Grandmother Peters, Grandmother Mandamin and a group of women and supporters from the Three Fires Society are calling for action from each community that they pass through on their walk.
“It is important for each community to think of what they can do to protect the water. Each community will come up with their own ideas of how they can keep the water clean,” said Grandmother Peters. “It is also a personal responsibility. We have to ask ourselves: How are we using the water? We should not be wasting the water. We should not be putting our garbage in there,” said Peters.
It is their collective belief that the prayers offered for the water will make a positive impact for the future, in that our future generations and all of Creation will flourish with clean water. While a few companies have already resorted to reducing the emission which can be found on msn.com, other companies have failed to do so. And due to this water is being constantly polluted by chemicals, vehicle emissions, motorboats, sewage disposal, agricultural pollution, leaking landfill sites, and residential usage, exports and diversions is taking a toll on our water quality and quantity. Both Grandmothers hope the Mother Earth Water Walk will instil a positive dialogue among grass-roots citizens as well as government and policy makers.

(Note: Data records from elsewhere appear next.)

(** * Climatrail backend: the /weather request handler

    A shallow embedding of [backend/app.py] and the properties its
    behaviour contract states about it.

    Python values are modelled as decoded JSON ([pyval]); Python exceptions
    as values of an error monad ([Exc]); the two outbound HTTP calls, the
    clock and the date parser as a [World] the handler is run in, with the
    outbound requests recorded in a log ([Eff]). *)

From Stdlib Require Import ZArith String Ascii List SpecFloat Lia.
From stdpp Require Import base option gmap strings list pretty.

#[local] Set Warnings "-register-all".
#[local] Open Scope string_scope.
#[local] Open Scope Z_scope.

(* ===================================================================== *)
(** ** Python exceptions and the error monad                              *)
(* ===================================================================== *)

(** The exception classes the handler can meet. All of them derive from
    [Exception], so a handler [except Exception] catches every [exn]. *)
Inductive exn_class :=
| TypeError | ValueError | KeyError | AttributeError | NameError | OverflowError
| ZeroDivisionError | HTTPError | ConnectionError | Timeout | JSONDecodeError
| BadRequest.

(** [exn_str e] is [str(e)]. *)
Record exn := Exn { exn_cls : exn_class; exn_str : string }.

(** A computation that returns a value or raises. *)
Definition Exc (A : Type) : Type := exn + A.

Definition raise {A} (c : exn_class) (msg : string) : Exc A := inl (Exn c msg).

#[global] Instance Exc_ret : MRet Exc := fun A x => inr x.
#[global] Instance Exc_bind : MBind Exc :=
  fun A B f m => match m with inl e => inl e | inr x => f x end.

(* ===================================================================== *)
(** ** Python values                                                      *)
(* ===================================================================== *)

(** Scalars. A [float] is an IEEE 754 binary64 value; a [str] is held as its
    UTF-8 bytes. *)
Inductive atom :=
| ANone
| ABool (b : bool)
| AInt (n : Z)
| AFloat (f : spec_float)
| AStr (s : string).

(** Decoded JSON: scalars, arrays of scalars, objects. *)
Inductive pyval :=
| PAtom (a : atom)
| PList (items : list atom)
| PDict (d : gmap string pyval).

Coercion PAtom : atom >-> pyval.

Definition atom_type_name (a : atom) : string :=
  match a with
  | ANone => "NoneType"
  | ABool _ => "bool"
  | AInt _ => "int"
  | AFloat _ => "float"
  | AStr _ => "str"
  end.

Definition type_name (v : pyval) : string :=
  match v with
  | PAtom a => atom_type_name a
  | PList _ => "list"
  | PDict _ => "dict"
  end.

(** Truth value testing, as [bool(v)]. *)
Definition atom_truthy (a : atom) : bool :=
  match a with
  | ANone => false
  | ABool b => b
  | AInt n => negb (n =? 0)
  | AFloat (S754_zero _) => false
  | AFloat _ => true
  | AStr s => negb (String.eqb s "")
  end.

Definition truthy (v : pyval) : bool :=
  match v with
  | PAtom a => atom_truthy a
  | PList items => match items with [] => false | _ :: _ => true end
  | PDict d => negb (Nat.eqb (size d) 0)
  end.

(** *** Numbers *)

Definition prec64 : Z := 53.
Definition emax64 : Z := 1024.

(** The exact value of a number: [XFin m e] is [m * 2^e]. *)
Inductive xnum :=
| XNaN
| XInf (negative : bool)
| XFin (m e : Z).

Definition float_exact (f : spec_float) : xnum :=
  match f with
  | S754_zero _ => XFin 0 0
  | S754_infinity s => XInf s
  | S754_nan => XNaN
  | S754_finite s m e => XFin (if s then Z.neg m else Z.pos m) e
  end.

(** [bool] is a subclass of [int]: [True] is 1 and [False] is 0. *)
Definition atom_exact (a : atom) : option xnum :=
  match a with
  | ABool b => Some (XFin (if b then 1 else 0) 0)
  | AInt n => Some (XFin n 0)
  | AFloat f => Some (float_exact f)
  | ANone | AStr _ => None
  end.

Definition is_number (a : atom) : bool :=
  match atom_exact a with Some _ => true | None => false end.

(** Comparison of exact values; [None] when a NaN is involved. Python
    compares an [int] with a [float] by value, without rounding. *)
Definition xcompare (x y : xnum) : option comparison :=
  match x, y with
  | XNaN, _ | _, XNaN => None
  | XInf s1, XInf s2 =>
      Some (match s1, s2 with
            | true, false => Lt
            | false, true => Gt
            | _, _ => Eq
            end)
  | XInf s, XFin _ _ => Some (if s then Lt else Gt)
  | XFin _ _, XInf s => Some (if s then Gt else Lt)
  | XFin m1 e1, XFin m2 e2 =>
      let e := Z.min e1 e2 in
      Some ((m1 * 2 ^ (e1 - e)) ?= (m2 * 2 ^ (e2 - e)))
  end.

Definition not_supported (op : string) (a b : atom) : exn :=
  Exn TypeError ("'" ++ op ++ "' not supported between instances of '"
                 ++ atom_type_name a ++ "' and '" ++ atom_type_name b ++ "'").

(** [a > b] and [a < b]. Numbers compare by value, strings by code point
    (which is the byte order of their UTF-8 form); anything else raises. *)
Definition py_compare (op : string) (want : comparison) (a b : atom) : Exc bool :=
  match atom_exact a, atom_exact b with
  | Some x, Some y =>
      mret (match xcompare x y with
            | Some c => bool_decide (c = want)
            | None => false
            end)
  | _, _ =>
      match a, b with
      | AStr s1, AStr s2 => mret (bool_decide (String.compare s1 s2 = want))
      | _, _ => inl (not_supported op a b)
      end
  end.

Definition py_gt : atom -> atom -> Exc bool := py_compare ">" Gt.
Definition py_lt : atom -> atom -> Exc bool := py_compare "<" Lt.

(** [float(n)] for an [int]: rounded to nearest even, [OverflowError] when
    the result is not finite. *)
Definition float_of_int (n : Z) : Exc spec_float :=
  match binary_normalize prec64 emax64 n 0 false with
  | S754_infinity _ => raise OverflowError "int too large to convert to float"
  | f => mret f
  end.

(** The operands of an arithmetic operation, once known to be numbers. *)
Inductive number :=
| NInt (n : Z)
| NFloat (f : spec_float).

Definition atom_number (a : atom) : option number :=
  match a with
  | ABool b => Some (NInt (if b then 1 else 0))
  | AInt n => Some (NInt n)
  | AFloat f => Some (NFloat f)
  | ANone | AStr _ => None
  end.

Definition number_atom (x : number) : atom :=
  match x with
  | NInt n => AInt n
  | NFloat f => AFloat f
  end.

Definition number_float (x : number) : Exc spec_float :=
  match x with
  | NInt n => float_of_int n
  | NFloat f => mret f
  end.

Definition unsupported_operand (op : string) (a b : atom) : exn :=
  Exn TypeError ("unsupported operand type(s) for " ++ op ++ ": '"
                 ++ atom_type_name a ++ "' and '" ++ atom_type_name b ++ "'").

(** [a + b]. *)
Definition py_add (a b : atom) : Exc atom :=
  match atom_number a, atom_number b with
  | Some (NInt m), Some (NInt n) => mret (AInt (m + n))
  | Some x, Some y =>
      fx ← number_float x;
      fy ← number_float y;
      mret (AFloat (SFadd prec64 emax64 fx fy))
  | _, _ => inl (unsupported_operand "+" a b)
  end.

Definition int_as_float (n : Z) : spec_float :=
  match n with
  | Z0 => S754_zero false
  | Zpos p => S754_finite false p 0
  | Zneg p => S754_finite true p 0
  end.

The Mother Earth Water Walk started during the Spring of 2003 when Grandmother Josephine Mandamin led a group of walkers around Lake Superior. The Mother Earth Water Walk continued a year later around Lake Michigan. Last spring, the group completed a walk around Lake Huron.
The Walkers hope to raise awareness about the state of the Great Lakes water system and the importance of water as a sacred resource that is essential for life. Peters explains the correlation between her Anishinaabe teachings as a woman, the Anishinaabe creation story and the personal responsibility these women are taking.

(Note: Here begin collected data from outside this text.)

Lemma perform_others_effect c w :
  idle w → others_effect w (state_after (perform c) w).
Proof.
  intros Hidle. destruct (perform_effect c w Hidle) as (Hgate & _ & Htop & Hcalls).
  destruct (gate_change_facts _ _ Hidle Hgate)
    as (Hidle' & Hlock & Hflag & Hnotify & Hwake & _).
  unfold others_effect. repeat split; try done.
  - intros Hn. rewrite Hn in Hnotify. by destruct Hnotify.
  - intros Hn. rewrite Hn in Hnotify. by destruct Hnotify.
  - intros Hn. rewrite Hn in Hnotify, Hwake. cbn in *.
    destruct Hnotify as [Hsame|Hwoken]; [|by left].
    right. split; [done|]. intros Hne Hnil.
    specialize (Hwake Hnil Hne). congruence.
Qed.

Lemma others_effect_trans w1 w2 w3 :
  others_effect w1 w2 → others_effect w2 w3 → others_effect w1 w3.
Proof.
  intros (Hi1 & Hl1 & Hf1 & Ht1 & Hc1 & Hn1 & Hd1 & Hw1)
         (Hi2 & Hl2 & Hf2 & Ht2 & Hc2 & Hn2 & Hd2 & Hw2).
  unfold others_effect. repeat split; try congruence; auto.
  intros Hwait. destruct (Hw1 Hwait) as [Hnot|[Hstill Hne]]; [left; auto|].
  destruct (Hw2 Hstill) as [Hnot|[Hstill' Hne']]; [by left|].
  right. split; auto.
Qed.

Lemma concurrently_calls cs w :
  idle w →
  result_of (concurrently (by_others cs)) w = Ok tt
  ∧ others_effect w (state_after (concurrently (by_others cs)) w).
Proof.
  revert w. induction cs as [|c cs IH]; intros w Hidle.
  - split; [done|]. by apply others_effect_refl.
  - pose proof (perform_others_effect c w Hidle) as Hc.
    destruct (IH (state_after (perform c) w)) as [Hres Hrest]; [apply Hc|].
    split; [exact Hres|]. exact (others_effect_trans _ _ _ Hc Hrest).
Qed.

(** The predicate of the wait: [count() == 0]. *)
Lemma no_requests_eq w :
  idle w →
  suspend_manager.no_requests w =
  (Ok (bool_decide (suspenders (g_manager w) = [])), w).
Proof.
  intros Hidle. unfold suspend_manager.no_requests, bind. rewrite count_eq by done. unfold ret.
  by destruct (suspenders (g_manager w)).
Qed.

Lemma cv_block_eq w :
  cv_block w =
  (Ok tt, with_manager (λ g, set_sysc_notify Waiting (set_sysc_lock Unlocked g)) w).
Proof. done. Qed.

Lemma cv_wake_eq w :
  sysc_lock (g_manager w) = Unlocked →
  cv_wake w =
  (Ok tt, with_manager (λ g, set_sysc_lock Locked (set_sysc_notify NoWaiter g)) w).
Proof.
  intros Hlock. unfold cv_wake, bind, modify, sysc_lock_lock. cbn. by rewrite Hlock.
Qed.

(** The two halves of the wait, unfolded once. *)
Lemma cv_wait_eq pred during :
  cv_wait pred during =
  (p <- pred ;;
   if p then ret tt
   else
     match during with
     | [] => cv_block ;; blocked
     | gap :: rest => concurrently gap ;; cv_block ;; cv_sleep pred rest
     end).
Proof. by destruct during. Qed.

Lemma cv_sleep_cons pred others rest :
  cv_sleep pred (others :: rest) =
  (concurrently others ;;
   n <- gets (fun w => sysc_notify (g_manager w)) ;;
   match n with
   | Notified => cv_wake ;; cv_wait pred rest
   | _ => cv_sleep pred rest
   end).
Proof. done. Qed.

(** The wait from its two starting points: at [pred()], the loop thread
    holding [sysc_lock] and not waiting; and blocked. *)
Lemma cv_wait_sleep_spec (during : list (list call)) :
  (∀ w, idle w →
        sysc_lock (g_manager w) = Locked →
        sysc_notify (g_manager w) = NoWaiter →
        wait_ends (cv_wait suspend_manager.no_requests (map by_others during)) w)
  ∧ (∀ w, idle w →
          sysc_lock (g_manager w) = Unlocked →
          sysc_notify (g_manager w) = Waiting →
          wait_ends (cv_sleep suspend_manager.no_requests (map by_others during)) w).
Proof.
  induction during as [|chunk during [IHwait IHsleep]].
  - split; intros w Hidle Hlock Hnotify.
    + unfold wait_ends, result_of, state_after.
      destruct (cv_wait _ _ w) as [r w'] eqn:Hrun. cbn [fst snd].
      cbn [map] in Hrun. rewrite cv_wait_eq in Hrun. unfold bind at 1 in Hrun.
      rewrite no_requests_eq in Hrun by done.
      destruct (bool_decide_reflect (suspenders (g_manager w) = [])) as [Hnil|Hsome].
      * injection Hrun as <- <-. repeat split; try done. right. by repeat split.
      * unfold bind in Hrun. rewrite cv_block_eq in Hrun. injection Hrun as <- <-.
        repeat split; try done. left. by repeat split.
    + unfold wait_ends. cbn. repeat split; try done. left. by repeat split.
  - split; intros w Hidle Hlock Hnotify.
    + unfold wait_ends, result_of, state_after.
      destruct (cv_wait _ _ w) as [r w'] eqn:Hrun. cbn [fst snd].
      cbn [map] in Hrun. rewrite cv_wait_eq in Hrun. unfold bind at 1 in Hrun.
      rewrite no_requests_eq in Hrun by done.
      destruct (bool_decide_reflect (suspenders (g_manager w) = [])) as [Hnil|Hsome].
      * injection Hrun as <- <-. repeat split; try done. right. by repeat split.
      * unfold bind at 1 in Hrun.
        destruct (concurrently_calls chunk w Hidle) as [Hres Hothers].
        unfold result_of, state_after in Hres, Hothers.
        destruct (concurrently (by_others chunk) w) as [r1 w1]. cbn in Hres, Hothers.
        subst r1.
        destruct Hothers as (Hidle1 & Hlock1 & Hflag1 & Htop1 & Hcalls1 & _).
        unfold bind at 1 in Hrun. rewrite cv_block_eq in Hrun.
        set (w2 := with_manager _ w1) in Hrun.
        destruct (IHsleep w2) as (Hi & Hf & Ht & Hc & Hend); try done.
        unfold result_of, state_after in Hi, Hf, Ht, Hc, Hend.
        rewrite Hrun in Hi, Hf, Ht, Hc, Hend. cbn [fst snd] in Hi, Hf, Ht, Hc, Hend.
        split; [done|]. split; [by rewrite Hf|]. split; [by rewrite Ht|].
        split; [by rewrite Hc|done].
    + unfold wait_ends, result_of, state_after.
      destruct (cv_sleep _ _ w) as [r w'] eqn:Hrun. cbn [fst snd].
      cbn [map] in Hrun. rewrite cv_sleep_cons in Hrun. unfold bind at 1 in Hrun.
      destruct (concurrently_calls chunk w Hidle) as [Hres Hothers].
      unfold result_of, state_after in Hres, Hothers.
      destruct (concurrently (by_others chunk) w) as [r1 w1]. cbn in Hres, Hothers.
      subst r1.
      destruct Hothers as (Hidle1 & Hlock1 & Hflag1 & Htop1 & Hcalls1 & _ & _ & Hwake).
      rewrite Hlock in Hlock1.
      unfold bind at 1, gets at 1 in Hrun.
      destruct (Hwake Hnotify) as [Hnot|[Hstill _]].
      * (* notified: wake up, back at the predicate *)
        rewrite Hnot in Hrun. unfold bind at 1 in Hrun.
        rewrite cv_wake_eq in Hrun by done.
        set (w2 := with_manager _ w1) in Hrun.
        destruct (IHwait w2) as (Hi & Hf & Ht & Hc & Hend); try done.
        unfold result_of, state_after in Hi, Hf, Ht, Hc, Hend.
        rewrite Hrun in Hi, Hf, Ht, Hc, Hend. cbn [fst snd] in Hi, Hf, Ht, Hc, Hend.
        split; [done|]. split; [by rewrite Hf|]. split; [by rewrite Ht|].
        split; [by rewrite Hc|done].
      * (* not notified: blocked on *)
        rewrite Hstill in Hrun.
        destruct (IHsleep w1) as (Hi & Hf & Ht & Hc & Hend); try done.
        unfold result_of, state_after in Hi, Hf, Ht, Hc, Hend.
        rewrite Hrun in Hi, Hf, Ht, Hc, Hend. cbn [fst snd] in Hi, Hf, Ht, Hc, Hend.
        split; [done|]. split; [congruence|]. split; [congruence|].
        split; [congruence|done].
Qed.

“We know in Creation, women are given the gift to create and sustain life. We respect our bodies when we are carrying our children by watching what we put in our bodies. Well Mother Earth gives birth to all life and the water is her lifeblood. She needs to be respected also.

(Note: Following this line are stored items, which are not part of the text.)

Lemma at_end_nonempty (m : mode) (cur : cursor) :
  cursor_nonempty cur -> cursor_nonempty (snd (at_end m cur)).
Proof.
  intros H. destruct m; cbn [at_end snd];
    auto using push_element_nonempty, push_attribute_nonempty.
  pose proof (push_pcdata_nonempty acc cur H) as H'.
  destruct (open_elements (push_pcdata acc cur)); [|exact H'].
  destruct (existsb _ _); exact H'.
Qed.

Lemma unwind_nonempty (fs : list open_element) :
  forall inner doc,
    text_nonempty inner = true ->
    nodes_nonempty doc ->
    Forall (fun f => nodes_nonempty (open_children f)) fs ->
    nodes_nonempty (unwind inner fs doc).
Proof.
  induction fs as [|f fs IH]; intros inner doc Hinner Hdoc Hfs; cbn [unwind].
  - constructor; assumption.
  - inversion Hfs; subst. apply IH; [|assumption|assumption].
    apply close_element_nonempty. cbn. constructor; assumption.
Qed.

Lemma tree_of_nonempty (cur : cursor) :
  cursor_nonempty cur -> nodes_nonempty (tree_of cur).
Proof.
  intros [Hdoc Hopen]. unfold tree_of.
  destruct (open_elements cur) as [|f fs]; apply nodes_nonempty_rev; [exact Hdoc|].
  inversion Hopen; subst.
  apply unwind_nonempty; [apply close_element_nonempty| |]; assumption.
Qed.

Lemma parse_tree_nonempty (s : string) :
  forall m cur,
    cursor_nonempty cur -> nodes_nonempty (snd (parse_tree s m cur)).
Proof.
  induction s as [|c s IH]; intros m cur H; cbn [parse_tree].
  - pose proof (at_end_nonempty m cur H) as H'.
    destruct (at_end m cur) as [st cur']. apply tree_of_nonempty, H'.
  - pose proof (step_nonempty c m cur H) as H'.
    destruct (step c m cur) as [[st cur']|[m' cur']].
    + apply tree_of_nonempty, H'.
    + apply IH, H'.
Qed.

(** No tree that the modelled [load_buffer] leaves has an empty character
    data node. *)
Lemma load_buffer_nonempty (s : string) :
  text_nonempty_handle (document_element (snd (load_buffer s))) = true.
Proof.
  pose proof (parse_tree_nonempty s (in_pcdata EmptyString) (mk_cursor [] [])) as H.
  unfold load_buffer, document_element.
  assert (Hinit : cursor_nonempty (mk_cursor [] [])) by (split; constructor).
  specialize (H Hinit). unfold nodes_nonempty in H. rewrite List.Forall_forall in H.
  destruct (List.find is_element _) as [e|] eqn:He; [|reflexivity].
  apply List.find_some in He as [Hin _]. exact (H e Hin).
Qed.

(** *** The whole document *)

(** C1, as stated, fails: the nested [Node] is parsed into the record of
    the root and overwrites its name, so [parse] returns a record that
    [serialize] refuses. *)
Lemma round_trip_counterexample :
  exists r : NodeData,
    parse "<root><child/></root>" "root" nested_schema = Ok r
    /\ nd_name r = "child"
    /\ serialize r "root" nested_schema = Throw (NodeNameMismatch "root" "child").
Proof.
  eexists. split; [vm_compute; reflexivity|]. split; vm_compute; reflexivity.
Qed.

(** With two lists of the same inner name the text is printed and read
    back, but the record read back has more children. *)
Lemma round_trip_two_lists :
  exists (r r' : NodeData) (out : string) (recs recs' : list NodeData),
    parse "<root><data/></root>" "root" two_lists = Ok r
    /\ serialize r "root" two_lists = Ok out
    /\ parse out "root" two_lists = Ok r'
    /\ nd_subnodes r !! "data" = Some recs /\ length recs = 2%nat
    /\ nd_subnodes r' !! "data" = Some recs' /\ length recs' = 8%nat.
Proof.
  eexists _, _, _, _, _.
  split; [vm_compute; reflexivity|]. split; [vm_compute; reflexivity|].
  split; [vm_compute; reflexivity|]. split; [vm_compute; reflexivity|].
  split; [reflexivity|]. split; [vm_compute; reflexivity|]. reflexivity.
Qed.

(** A character data node that is present and empty passes a required
    [Text]; it is printed as nothing, and the text read back has no
    character data node at all. *)
Example round_trip_empty_text_node :
  exists r : NodeData,
    parse_document [node_element "root" [] [node_pcdata EmptyString]]
      "root" [Text [Required]] = Ok r
    /\ nd_text r = EmptyString
    /\ serialize r "root" [Text [Required]] = Ok "<root></root>"
    /\ parse "<root></root>" "root" [Text [Required]] = Throw MissingRequiredText.
Proof.
  eexists. split; [vm_compute; reflexivity|]. split; [reflexivity|].
  split; vm_compute; reflexivity.
Qed.

Lemma serialize_document_build (data : NodeData) (name : string)
    (args : list Descriptor) (n : xml_node_struct) :
  Node_build name args data = Ok n ->
  serialize_document data name args = Ok [n].
Proof.
  unfold Node_build, serialize_document. intros H.
  apply bind_Ok in H as (root & Hroot & H). apply bind_Ok in H as (b & Hb & H).
  injection H as <-. rewrite Hroot. cbn [bind]. rewrite Hb. reflexivity.
Qed.

Lemma parse_document_single (name : string) (args : list Descriptor)
    (n : xml_node_struct) :
  is_element n = true ->
  struct_name n = name ->
  parse_document [n] name args = Node_parse name args empty_NodeData (Some n).
Proof.
  intros He Hn. unfold parse_document, document_element. cbn [List.find].
  rewrite He, Node_validate_present, Hn, String.eqb_refl. reflexivity.
Qed.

“The Water Walk is an opportunity for us to shift our thinking towards respect for life,” concluded Mandamin.
The Water Walkers are working diligently to raise funds for this endeavour. Donations can be made directly to the Mother Earth Water Walkers – or – at the Bank of Montreal (Hyde Park & Oxford Street Branch, London, Ontario. Account Name: Irene Peters & R. Mark Bruder) – or – send cheques and money orders to: “Mother Earth Water Walk” 14615 Selton Line, Thamesville, Ontario N0P 2K0.
Interesting facts about the Mother Earth Water Walk:
– In 2005 Grandmother Josephine Mandamin, 63, wore out 6 pairs of shoes.
– The Walkers travel an average of 70 kilometres per day.
– The women carry a large copper bucket (8 litres) of water.
– The men carry a symbolic eagle staff to offer strength to the women.
– The Walkers stop to make an offering of tobacco at many streams, rivers and tributaries along the route.
– The Walkers rise before 5 in the morning, hold a morning ceremony and begin their walk before sunrise.